FLORENCE, SC (WBTW) – The Centers for Disease and Control reports autism affects 1 in 68 children in the United States, and costs families on average $6,000 a year.
More than 400 supporters, families and friends participated in Pacing for Pieces 5k and half marathon Saturday morning in Florence to raise awareness, including a group of three competing on three wheels.
Taylor, Maria and Kiley all are a part of Ainsley’s Angels of America. They were all born with special needs but their condition doesn’t stop them from doing what they love most.
Florence native Taylor Parrott was born premature and with cerebral palsy. He was also the first ride along athlete in the state for Ainsley’s Angels.
“He really likes running and like to see me go out and run so I said would you like for me to push you and he said yes I sure would,” said Chip Parrott.
Taylor and his two friends are united by autism, but held together by friendship.
“I haven’t seen this many wheel chairs since I got involved,” said Maria Meredith.
Meredith was born with a mitochondrial disorder that affects different parts of the body including her ears and eyes. But she didn’t let that stop her from picking the color of her custom made racing chair.
“The yellow is for what I can see and the blue is for what I could see when I was younger,” Meredith said.
A great cause to inspire other autistic children nearby.
“We know that there is a community out there, a lot of people with exceptional needs that would love to experience inclusion and to feel the wind in their face,” mentioned Mike Warner, Coastal Ambassador for Ainsley’s Angels.
Pacing for Pieces was inspired by Amy Pennington, treasurer of the Autism Advocacy Group of Florence, and her husband, John, who are increasing autism awareness in Florence.

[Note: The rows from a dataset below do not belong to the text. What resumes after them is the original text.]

(* ===== verification/TransportLinks.v ===== *)
(** * The transport: the MTU of a link

    A link request carries the MTU of its path; each node on the way lowers it to
    what its interfaces can carry or cuts it off.  What reaches the destination is
    what every interface can carry, and the link keeps to it. *)

From S2P Require Import Prelude Floats Buffers Hashes Crypto Fernet Identity Packets Serde Destination.
From S2P Require Import Ifac Interfaces PathTable PacketCache ReverseTable AnnounceLimits PathRequests Blackhole.
From S2P Require Import LinkWire ChannelRx Link LinkProtocol LinkTable AnnounceTable InterfaceManager.
From S2P Require Import Transport TransportInbound TransportJobs ToyTransport TransportInvariants TransportFilters.

Import Transport TransportInbound TransportJobs.

(** ** Clamping *)

Section clamping.
Context `{Digest}.
Implicit Types (q : Packet.t) (mgr : InterfaceManager.t).

(** What the request signals. *)
Definition signalled_mtu q : Z := LinkWire.mtu_from_signalling_bytes (drop (PUBLIC_KEY_LENGTH * 2) (Packet.data q)).

Lemma mtu_bound b : 0 <= LinkWire.mtu_from_signalling_bytes b < 2 ^ 21.
Proof.
  unfold LinkWire.mtu_from_signalling_bytes. case_match; [unfold RETICULUM_MTU; lia |].
  change 0x1FFFFF with (Z.ones 21). rewrite Z.land_ones by lia. apply Z.mod_pos_bound. lia.
Qed.

(** A request for a link, with its MTU signalled. *)
Definition signals (keys sig : list Z) q : Prop :=
  Packet.data q = keys ++ sig /\ length keys = (PUBLIC_KEY_LENGTH * 2)%nat /\ length sig = LinkWire.LINK_MTU_SIZE.

Lemma signals_mtu keys sig q : signals keys sig q -> signalled_mtu q = LinkWire.mtu_from_signalling_bytes sig.
Proof. intros (Ed & Hk & _). unfold signalled_mtu. by rewrite Ed, <- Hk, drop_app_length. Qed.

(** The MTU of an interface, where the manager knows it. *)
Definition iface_mtus_ok mgr : Prop := forall a x, InterfaceManager.hw_mtu a mgr = Some x -> 0 <= x.

Lemma mtus_checked mgr :
  forallb (fun i => match InterfaceManager.iface_hw_mtu i with Some x => 0 <=? x | None => true end)
    (InterfaceManager.ifaces mgr) = true -> iface_mtus_ok mgr.
Proof.
  rewrite forallb_forall. intros Hf x y. unfold InterfaceManager.hw_mtu, InterfaceManager.iface_by_address.
  destruct (InterfaceManager.iface_index mgr !! x) as [idx|]; cbn [mbind option_bind]; [| done].
  destruct (InterfaceManager.ifaces mgr !! idx) as [i|] eqn:Ei; cbn [mbind option_bind]; [| done].
  destruct (InterfaceManager.stop i); [done |]. cbn [mbind option_bind]. intros Ex.
  apply list_elem_of_lookup_2, list_elem_of_In in Ei. specialize (Hf i Ei). rewrite Ex in Hf. by apply Z.leb_le.
Qed.

Lemma clamp_spec keys sig q inbound outbound mgr :
  signals keys sig q -> iface_mtus_ok mgr ->
  let in_mtu := inbound ≫= fun i => InterfaceManager.hw_mtu i mgr in
  let out_mtu := outbound ≫= fun i => InterfaceManager.hw_mtu i mgr in
  let q' := clamp_link_request_mtu q inbound outbound mgr in
  match (match outbound with Some _ => out_mtu | None => in_mtu end) with
  | None => q' = Packet.set_data keys q
  | Some limit => exists sig', q' = Packet.set_data (keys ++ sig') q /\ length sig' = LinkWire.LINK_MTU_SIZE /\
      LinkWire.mtu_from_signalling_bytes sig' = Z.min (min_mtu (signalled_mtu q) in_mtu) limit /\
      (sig' = sig \/ sig' = LinkWire.link_signalling_bytes (LinkWire.mtu_from_signalling_bytes sig'))
  end.
Proof.
  intros Hs Hm in_mtu out_mtu q'. pose proof Hs as (Ed & Hk & Hg). pose proof (signals_mtu _ _ _ Hs) as Emtu.
  unfold q', clamp_link_request_mtu. fold in_mtu out_mtu. clear q'.
  rewrite Ed, length_app, Hk, Hg, Nat.eqb_refl. cbn [negb].
  assert (Esl : slice (PUBLIC_KEY_LENGTH * 2) (PUBLIC_KEY_LENGTH * 2 + LinkWire.LINK_MTU_SIZE) (keys ++ sig) = sig).
  { unfold slice. rewrite <- Hk, drop_app_length. rewrite take_ge; [done |]. rewrite Hg. lia. }
  rewrite Esl, <- Emtu. pose proof (mtu_bound sig) as Hb. rewrite <- Emtu in Hb.
  assert (Hin : 0 <= min_mtu (signalled_mtu q) in_mtu).
  { unfold in_mtu. destruct (inbound ≫= _) as [x|] eqn:E; cbn [min_mtu]; [| lia].
    destruct inbound as [i|]; [| done]. specialize (Hm i x E). lia. }
  assert (Hle : min_mtu (signalled_mtu q) in_mtu <= signalled_mtu q) by (destruct in_mtu; cbn [min_mtu]; lia).
  destruct (match outbound with Some _ => out_mtu | None => in_mtu end) as [limit|] eqn:El.
  - assert (Hl : 0 <= limit).
    { destruct outbound as [o|]; cbn in El; [by eapply Hm |]. unfold in_mtu in El.
      destruct inbound as [i|]; [by eapply Hm | done]. }
    destruct (Z.ltb_spec (Z.min (min_mtu (signalled_mtu q) in_mtu) limit) (signalled_mtu q)) as [Hlt|Hge].
    + destruct (LinkWire.signalling_bytes (Z.min (min_mtu (signalled_mtu q) in_mtu) limit) [] ltac:(lia)) as (L & _ & M & _).
      rewrite app_nil_r, Z.mod_small in M by lia. eexists. split; [| split; [exact L | split; [| right; by rewrite M]]].
      * f_equal. unfold splice. rewrite Nat.add_sub, <- Hk, take_app_length.
        rewrite (drop_ge (keys ++ sig)), app_nil_r; [done |]. rewrite length_app, L, Hg. lia.
      * exact M.
    + exists sig. split; [| split; [done | split; [| by left]]]; [by rewrite <- Ed; destruct q | rewrite <- Emtu; lia].
  - unfold strip_link_mtu_signalling. rewrite Ed. f_equal. unfold PacketDataBuffer.resize.
    rewrite length_app, Hk. replace (PUBLIC_KEY_LENGTH * 2 - _)%nat with 0%nat by lia.
    rewrite <- Hk, take_app_length. apply app_nil_r.
Qed.

Lemma clamp_link_id keys sig q inbound outbound mgr :
  signals keys sig q -> iface_mtus_ok mgr ->
  LinkWire.link_id_from (clamp_link_request_mtu q inbound outbound mgr) = LinkWire.link_id_from q.
Proof.
  intros Hs Hm. pose proof (clamp_spec _ _ _ inbound outbound _ Hs Hm) as C. cbv zeta in C.
  destruct Hs as (Ed & Hk & _).
  assert (Eq : LinkWire.link_id_from q = LinkWire.link_id_from (Packet.set_data (keys ++ sig) q))
    by (rewrite <- Ed; by destruct q).
  rewrite Eq. destruct (match outbound with Some _ => _ | None => _ end).
  - destruct C as (sig' & -> & _). by apply LinkWire.link_id_invariant.
  - rewrite C. rewrite <- (app_nil_r keys) at 1. by apply LinkWire.link_id_invariant.
Qed.

(** A request that carries the keys, and stands for an MTU. *)
Definition carries (keys : list Z) (M : Z) q : Prop :=
  length keys = (PUBLIC_KEY_LENGTH * 2)%nat /\ 0 <= M < 2 ^ 21 /\
  (Packet.data q = keys /\ M = RETICULUM_MTU \/ Packet.data q = keys ++ LinkWire.link_signalling_bytes M).

Lemma carries_signalled keys M q : carries keys M q -> signalled_mtu q = M.
Proof.
  intros (Hk & Hm & [[Ed ->]|Ed]); unfold signalled_mtu; rewrite Ed, <- Hk.
  - by rewrite drop_ge.
  - rewrite drop_app_length. destruct (LinkWire.signalling_bytes M [] ltac:(lia)) as (_ & _ & Em & _).
    rewrite app_nil_r in Em. rewrite Em. apply Z.mod_small. lia.
Qed.

Lemma clamp_carries keys M q inbound outbound mgr :
  carries keys M q -> iface_mtus_ok mgr ->
  exists M' data, clamp_link_request_mtu q inbound outbound mgr = Packet.set_data data q /\
    carries keys M' (Packet.set_data data q).
Proof.
  intros (Hk & Hm & [[Ed ->]|Ed]) Hmgr.
  - exists RETICULUM_MTU, keys. unfold clamp_link_request_mtu. rewrite Ed, Hk.
    change (PUBLIC_KEY_LENGTH * 2 =? PUBLIC_KEY_LENGTH * 2 + LinkWire.LINK_MTU_SIZE)%nat with false. cbn [negb].
    split; [subst keys; by destruct q |].
    split; [done |]. split; [unfold RETICULUM_MTU; lia | by left].
  - destruct (LinkWire.signalling_bytes M [] ltac:(lia)) as (Hl & _ & Em & _). rewrite app_nil_r, Z.mod_small in Em by lia.
    assert (Hs : signals keys (LinkWire.link_signalling_bytes M) q) by done.
    pose proof (clamp_spec _ _ _ inbound outbound _ Hs Hmgr) as C. cbv zeta in C.
    destruct (match outbound with Some _ => _ | None => _ end) as [limit|].
    + destruct C as (sig' & -> & L & _ & Es). exists (LinkWire.mtu_from_signalling_bytes sig'), (keys ++ sig').
      split; [done |]. split; [done |]. split; [apply mtu_bound |]. right. cbn. f_equal.
      destruct Es as [->|Es]; [by rewrite Em | exact Es].
    + rewrite C. exists RETICULUM_MTU, keys. split; [done |]. split; [done |]. split; [unfold RETICULUM_MTU; lia | by left].
Qed.

(** The link id depends on no more than the keys. *)
Lemma carries_link_id keys M M' q q' :
  carries keys M q -> carries keys M' q' ->
  Header.destination_type (Packet.header q') = Header.destination_type (Packet.header q) ->
  Header.packet_type (Packet.header q') = Header.packet_type (Packet.header q) ->
  Packet.destination q' = Packet.destination q -> Packet.context q' = Packet.context q ->
  LinkWire.link_id_from q' = LinkWire.link_id_from q.
Proof.
  intros (Hk & _ & Hd) (_ & _ & Hd') Edt Ept Ed Ec.
  assert (Hx : exists x, Packet.data q = keys ++ x)
    by (destruct Hd as [[E _]|E]; [exists []; by rewrite app_nil_r | eauto]).
  assert (Hy : exists y, Packet.data q' = keys ++ y)
    by (destruct Hd' as [[E _]|E]; [exists []; by rewrite app_nil_r | eauto]).
  destruct Hx as [x Ex], Hy as [y Ey].
  pose proof (LinkWire.link_id_invariant q' (Packet.set_data (Packet.data q') q) keys y x Hk) as E.
  cbn [Packet.set_data Packet.data] in E. 
  assert (E1 : Packet.set_data (keys ++ y) q' = q') by (rewrite <- Ey; by destruct q').
  assert (E2 : Packet.set_data (keys ++ x) (Packet.set_data (Packet.data q') q) = q) by (rewrite <- Ex; by destruct q).
  rewrite E1, E2 in E. apply E. repeat split; try done; congruence.
Qed.

End clamping.

(** ** The ends *)

Section ends.
Context `{DigestLaws, HkdfLaws, Ed25519Laws, X25519Laws, HmacLaws, AesCbcLaws, RmpvLaws}.
Implicit Types (l a b : Link.t) (p q : Packet.t).

(** The keys of an initiator. *)
Definition keys_of (ke ks : list Z) : list Z := x_public ke ++ ed_public ks.

Lemma keys_length ke ks : length (keys_of ke ks) = (PUBLIC_KEY_LENGTH * 2)%nat.
Proof. unfold keys_of. rewrite length_app, x_public_length, ed_key_length. done. Qed.

(** [Link.new_from_request] for such a request, with or without signalling. *)
Lemma new_from_carried ke ks M p now kr so desc :
  carries (keys_of ke ks) M p ->
  exists r, Link.new_from_request now kr p so desc = Ok r /\
    Link.id r = LinkWire.link_id_from p /\ Link.status r = LinkStatus.Handshake /\ Link.destination r = desc /\
    Link.mtu r = M /\ Link.priv_identity r = PrivateIdentity.new kr so /\
    Link.peer_identity r = Identity.new (x_public ke) (ed_public ks) /\
    Link.derived_key r = DerivedKey.new (diffie_hellman kr (x_public ke)) (Some (Link.id r)).
Proof.
  intros (Hk & Hm & Hd). unfold keys_of in *.
  assert (E1 : slice 0 PUBLIC_KEY_LENGTH (Packet.data p) = x_public ke).
  { destruct Hd as [[-> _]| ->]; rewrite <- ?app_assoc; apply (slice_field 0 _ [] (x_public ke)); try done;
      by rewrite x_public_length. }
  assert (E2 : slice PUBLIC_KEY_LENGTH (PUBLIC_KEY_LENGTH * 2) (Packet.data p) = ed_public ks).
  { destruct Hd as [[-> _]| ->]; rewrite <- ?app_assoc.
    - pose proof (slice_field PUBLIC_KEY_LENGTH (PUBLIC_KEY_LENGTH * 2) (x_public ke) (ed_public ks) []) as E.
      rewrite app_nil_r in E. apply E; rewrite ?x_public_length, ?ed_key_length; done.
    - apply slice_field; rewrite ?x_public_length, ?ed_key_length; done. }
  unfold Link.new_from_request. rewrite E1, E2. unfold Identity.new_from_slices. rewrite ed_key_valid.
  cbn [negb mbind result_bind]. destruct Hd as [[Hd ->]|Hd]; rewrite Hd.
  - rewrite Hk. change ((PUBLIC_KEY_LENGTH * 2 + LinkWire.LINK_MTU_SIZE <=? PUBLIC_KEY_LENGTH * 2)%nat) with false.
    rewrite Nat.eqb_refl. cbn. eexists. split; [done |]. done.
  - destruct (LinkWire.signalling_bytes M [] ltac:(lia)) as (Hl & _ & Hmtu & Hmode).
    rewrite app_nil_r in Hmtu, Hmode.
    assert (E3 : slice (PUBLIC_KEY_LENGTH * 2) (PUBLIC_KEY_LENGTH * 2 + LinkWire.LINK_MTU_SIZE)
      ((x_public ke ++ ed_public ks) ++ LinkWire.link_signalling_bytes M) = LinkWire.link_signalling_bytes M).
    { pose proof (slice_field (PUBLIC_KEY_LENGTH * 2) (PUBLIC_KEY_LENGTH * 2 + LinkWire.LINK_MTU_SIZE)
        (x_public ke ++ ed_public ks) (LinkWire.link_signalling_bytes M) []) as E.
      rewrite app_nil_r in E. apply E; [exact Hk | by rewrite Hl]. }
    rewrite length_app, Hk, Hl, E3, Hmtu, Hmode. rewrite (Nat.eqb_refl (_ + _)), andb_false_r, Nat.leb_refl.
    rewrite Z.mod_small by lia. cbn. eexists. split; [done |]. done.
Qed.

Lemma create_rtt_ok iv l :
  length (Link.derived_key l) = DERIVED_KEY_LENGTH -> length iv = IV_KEY_SIZE -> is_Some (Link.create_rtt iv l).
Proof.
  intros Hk Hi. unfold Link.create_rtt. set (text := write_f64 _).
  pose proof (padded_len_bounds (length text)) as [_ Hp].
  destruct (private_encrypt_decrypt (Link.priv_identity l) (Link.priv_identity l) (Link.derived_key l) iv text
    (Link.token_buffer text) 0 Hk Hi) as (token & E1 & _ & _).
  { change (Link.token_buffer text) with (length text + 48 + 16)%nat.
    unfold FERNET_OVERHEAD_SIZE, IV_KEY_SIZE, HMAC_OUT_SIZE, AES_BLOCK_SIZE in *. lia. }
  unfold Link.encrypt. rewrite E1. cbn [mbind option_bind]. eauto.
Qed.

End ends.

(** ** Properties *)


Import ToyCrypto ToyLink ToyTransport.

Last year organizers say the race brought in a little over $20,000. This year they expect that number to be even greater.
Organizers say they will continue to host the race each year to raise enough funds to build a resource center in Florence in the next three year for families who have children with autism.
The money is also planned to go toward supplying Florence with job coaches for older ASD children and adding a therapy called talking turns. Talking turns focuses on socialization for ASD children; it teaches how to carry a conversation, communicate with parents and peers, and to take turns.